Le grand philosophe et sociologue polonais Zygmunt Bauman a dit que la clé du bonheur résidait précisément dans le pouvoir de maintenir en vie la promesse du bonheur. C’est ce que fait aujourd’hui toute cette industrie du bien-être ; elle entretient l’aspiration au bonheur à travers un large éventail d’options. Par ailleurs, alors que nous vivons dans une société de consommation, il est inévitable que notre rapport au bonheur devienne lui aussi quelque peu consumériste, c’est-à-dire lié à tous ces biens qui promettent de nous rendre un peu plus heureux. Cependant, quel que soit le bonheur que nous recherchons ou que nous voulons atteindre, celui-ci relève toujours de l’une des trois visions formulées dès l’Antiquité : le bonheur hédoniste, qui identifie le bonheur à l’expérience du plaisir et à l’évitement de la douleur ; une conception subjectiviste qui lie, elle, le bonheur à la satisfaction des désirs ; et, en troisième lieu, une conception objectiviste, laquelle dit que le bonheur dépend de l’obtention de certains biens et de la réalisation de certains objectifs. Petit aparté… Il est intéressant de noter que le mot bonheur porte des charges sémantiques différentes selon la langue dans laquelle il est employé. Happiness, en anglais, se réfère avant tout à un état de l’être, c’est pourquoi la science du bonheur en anglais est la science du bien-être, du well-being. En français, le bonheur est davantage centré sur l’instant : saisir la « bonne heure ». Et en roumain, fericirea, qui vient directement du latin felicitas, a trait à une expérience de plénitude liée à la nourriture. Chez nous, le bonheur est profondément connecté à quelque chose qui relève de la source vitale. Mais pour revenir à votre question, selon moi, le rôle des experts en développement personnel peut être positif dans la mesure où ils aident à trouver un certain équilibre mental. Par contre, il arrive que les séances de développement personnel ne soient dispensées que dans une perspective de performance professionnelle. La dimension économique s’immisce alors dans la sphère personnelle et privée ; il s’agit de faire fructifier le capital humain sur le modèle de la gestion intelligente et de l’investissement rentable dans un univers hyper concurrentiel. Et de s’appuyer sur cette pression sociale qui demande d’être heureux. De là tout l’intérêt de la philosophie, celui de dire que la quête de ce bonheur-là, et de la gloire à tout prix, est en soi illusoire.
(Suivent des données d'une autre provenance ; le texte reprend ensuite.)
(* ===== verification/AuditLog.v ===== *)
(** The tamper-evident audit log (firmware/shared/audit_log.c): a ring of 32
    entries, each carrying the HMAC of its content and of the previous entry's
    HMAC. *)

From S2P Require Import Prelude Hmac TimeSource.
Import hmac.

Module audit_log.

Definition AUDIT_LOG_MAX_ENTRIES : Z := 32.
Definition AUDIT_LOG_HMAC_SIZE : nat := 32.

Inductive AuditEventType_t :=
| AUDIT_AUTH_SUCCESS
| AUDIT_AUTH_FAILURE
| AUDIT_SAFETY_LOCKED_REJECTED
| AUDIT_CONFIG_WRITE
| AUDIT_SESSION_CREATED
| AUDIT_SESSION_EXPIRED
| AUDIT_TAMPER_DETECTED
| AUDIT_MODULE_ATTESTATION_FAIL.

#[export] Instance AuditEventType_eq_dec : EqDecision AuditEventType_t.
Proof. solve_decision. Defined.

Definition event_code (e : AuditEventType_t) : Z :=
  match e with
  | AUDIT_AUTH_SUCCESS => 0 | AUDIT_AUTH_FAILURE => 1
  | AUDIT_SAFETY_LOCKED_REJECTED => 2 | AUDIT_CONFIG_WRITE => 3
  | AUDIT_SESSION_CREATED => 4 | AUDIT_SESSION_EXPIRED => 5
  | AUDIT_TAMPER_DETECTED => 6 | AUDIT_MODULE_ATTESTATION_FAIL => 7
  end.

(** [padding] is the byte the compiler inserts before [rule_id]; member stores
    leave it alone and [memcpy] of the entry reads it. *)
Record AuditLogEntry_t := mk_entry {
  timestamp_ms : Z;
  event_type : AuditEventType_t;
  session_id : Z;
  padding : Z;
  rule_id : Z;
  detail : list Z;
  chain_hmac : list Z }.

#[export] Instance eta_entry : Eta AuditLogEntry_t := fun r =>
  mk_entry (timestamp_ms r) (event_type r) (session_id r) (padding r) (rule_id r)
    (detail r) (chain_hmac r).

Definition zero_entry : AuditLogEntry_t :=
  mk_entry 0 AUDIT_AUTH_SUCCESS 0 0 0 (zeros 64) (zeros 32).

#[export] Instance entry_inhabited : Inhabited AuditLogEntry_t := populate zero_entry.

(** The storage callbacks, functions of an outside world. [load] receives what
    its out-pointers hold and returns what it leaves there. *)
Record AuditLogStorage_t (W : Type) := {
  save : option (list AuditLogEntry_t -> Z -> Z -> Z -> W -> bool * W);
  load : option (list AuditLogEntry_t -> Z -> Z -> Z -> W ->
                 bool * list AuditLogEntry_t * Z * Z * W) }.
Arguments save {W} _. Arguments load {W} _.

(** The file's statics; [clock] is the time source the file calls. *)
Record state (W : Type) := mk_state {
  g_audit_log : list AuditLogEntry_t;
  g_audit_write_index : Z;
  g_auth_failure_count : Z;
  g_chain_key : list Z;
  g_chain_key_set : bool;
  g_initialised : bool;
  g_storage : option (AuditLogStorage_t W);
  clock : time_source.state W }.
Arguments mk_state {W}. Arguments g_audit_log {W}. Arguments g_audit_write_index {W}.
Arguments g_auth_failure_count {W}. Arguments g_chain_key {W}. Arguments g_chain_key_set {W}.
Arguments g_initialised {W}. Arguments g_storage {W}. Arguments clock {W}.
Selon vous, que signifie le bonheur ?
C’est l’idée, la certitude subjective qu’au bout du chemin et de la vie, on aura été un être réalisé et comblé. C’est ce que disait Aristote et c’est ce que nous sommes en train de redécouvrir sous des formes diverses. Dans la conférence que j’ai mentionnée, j’ai voulu souligner le rôle du philosophe pour remettre de l’ordre dans le désordre actuel autour de la notion de bonheur, mais aussi avertir que la philosophie n’a pas vocation à nous aider à vivre plus facilement ; elle est seulement là pour nous permettre de procéder à des choix éclairés et plus lucides. Au final, chacun est seul face à lui-même, chacun trouvera sa propre formule afin d’équilibrer les différents niveaux de bonheur, en dépit des mirages de recettes universelles. Enfin, à un niveau plus personnel, je vous dirais que selon moi, le bonheur se répartit entre la pleine connexion au moment présent et la réalisation du projet de vie. C’est le sujet de ma trilogie, ou comment proposer une approche philosophique du bonheur afin d’aider chacun d’entre nous à trouver son propre équilibre entre l’instant présent et la réalisation du projet existentiel, entre les joies simples de la vie et des formes plus élevées d’épanouissement.
Propos recueillis par Ioana Stăncescu.